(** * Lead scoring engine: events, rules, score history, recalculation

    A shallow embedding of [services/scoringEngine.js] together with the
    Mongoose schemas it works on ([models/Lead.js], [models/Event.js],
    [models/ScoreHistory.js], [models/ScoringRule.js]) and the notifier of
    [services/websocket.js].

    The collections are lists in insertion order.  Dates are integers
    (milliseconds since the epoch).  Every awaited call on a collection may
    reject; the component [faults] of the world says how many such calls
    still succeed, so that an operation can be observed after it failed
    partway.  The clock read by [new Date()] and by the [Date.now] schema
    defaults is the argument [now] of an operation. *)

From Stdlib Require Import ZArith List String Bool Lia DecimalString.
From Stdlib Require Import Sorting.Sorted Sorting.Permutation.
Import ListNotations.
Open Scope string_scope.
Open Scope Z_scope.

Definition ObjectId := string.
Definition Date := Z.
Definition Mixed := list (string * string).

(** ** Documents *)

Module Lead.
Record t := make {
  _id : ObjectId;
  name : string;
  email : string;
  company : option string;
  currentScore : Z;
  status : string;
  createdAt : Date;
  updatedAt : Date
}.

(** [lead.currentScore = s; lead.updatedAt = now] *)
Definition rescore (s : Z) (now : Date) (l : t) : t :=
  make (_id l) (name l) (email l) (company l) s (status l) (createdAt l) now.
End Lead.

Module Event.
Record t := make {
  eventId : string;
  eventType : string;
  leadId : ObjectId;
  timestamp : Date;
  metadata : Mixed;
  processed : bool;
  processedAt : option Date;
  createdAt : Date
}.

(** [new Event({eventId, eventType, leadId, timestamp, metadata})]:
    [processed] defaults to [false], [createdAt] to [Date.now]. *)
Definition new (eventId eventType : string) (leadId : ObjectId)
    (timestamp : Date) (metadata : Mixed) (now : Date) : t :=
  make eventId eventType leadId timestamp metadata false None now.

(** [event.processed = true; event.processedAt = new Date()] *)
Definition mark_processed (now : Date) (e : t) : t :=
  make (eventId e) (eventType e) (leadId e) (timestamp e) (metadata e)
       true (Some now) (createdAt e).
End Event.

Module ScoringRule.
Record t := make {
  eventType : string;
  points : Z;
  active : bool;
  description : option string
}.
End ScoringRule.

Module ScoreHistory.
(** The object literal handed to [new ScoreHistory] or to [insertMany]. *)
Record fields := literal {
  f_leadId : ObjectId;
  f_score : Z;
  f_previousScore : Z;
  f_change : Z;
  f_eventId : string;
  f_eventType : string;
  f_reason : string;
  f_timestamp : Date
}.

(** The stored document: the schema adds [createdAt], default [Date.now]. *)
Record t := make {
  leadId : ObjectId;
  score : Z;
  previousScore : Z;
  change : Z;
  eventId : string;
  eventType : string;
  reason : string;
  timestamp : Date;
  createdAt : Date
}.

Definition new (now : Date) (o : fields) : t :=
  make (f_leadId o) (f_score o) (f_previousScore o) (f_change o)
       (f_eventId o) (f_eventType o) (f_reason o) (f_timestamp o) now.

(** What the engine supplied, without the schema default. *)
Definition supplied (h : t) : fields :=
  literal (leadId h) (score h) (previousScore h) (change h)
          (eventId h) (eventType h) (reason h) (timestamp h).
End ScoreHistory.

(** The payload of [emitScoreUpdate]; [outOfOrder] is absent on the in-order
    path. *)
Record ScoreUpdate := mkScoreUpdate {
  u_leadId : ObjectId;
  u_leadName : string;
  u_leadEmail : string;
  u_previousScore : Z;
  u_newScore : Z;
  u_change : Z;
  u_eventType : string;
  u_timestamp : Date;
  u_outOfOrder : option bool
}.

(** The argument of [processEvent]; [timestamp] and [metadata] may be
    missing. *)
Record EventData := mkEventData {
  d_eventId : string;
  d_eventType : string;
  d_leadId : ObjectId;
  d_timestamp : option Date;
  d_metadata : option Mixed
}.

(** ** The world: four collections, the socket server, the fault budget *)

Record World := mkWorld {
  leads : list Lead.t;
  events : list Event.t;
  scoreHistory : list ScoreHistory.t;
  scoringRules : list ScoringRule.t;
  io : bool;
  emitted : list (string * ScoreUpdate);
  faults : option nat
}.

------------------------------

# WHAT YOU ARE ASKED TO DO:
In the data above, find each line where the string "Open" appears, then copy it.

# WRITTEN SOLUTION:
Open Scope string_scope.
Open Scope Z_scope.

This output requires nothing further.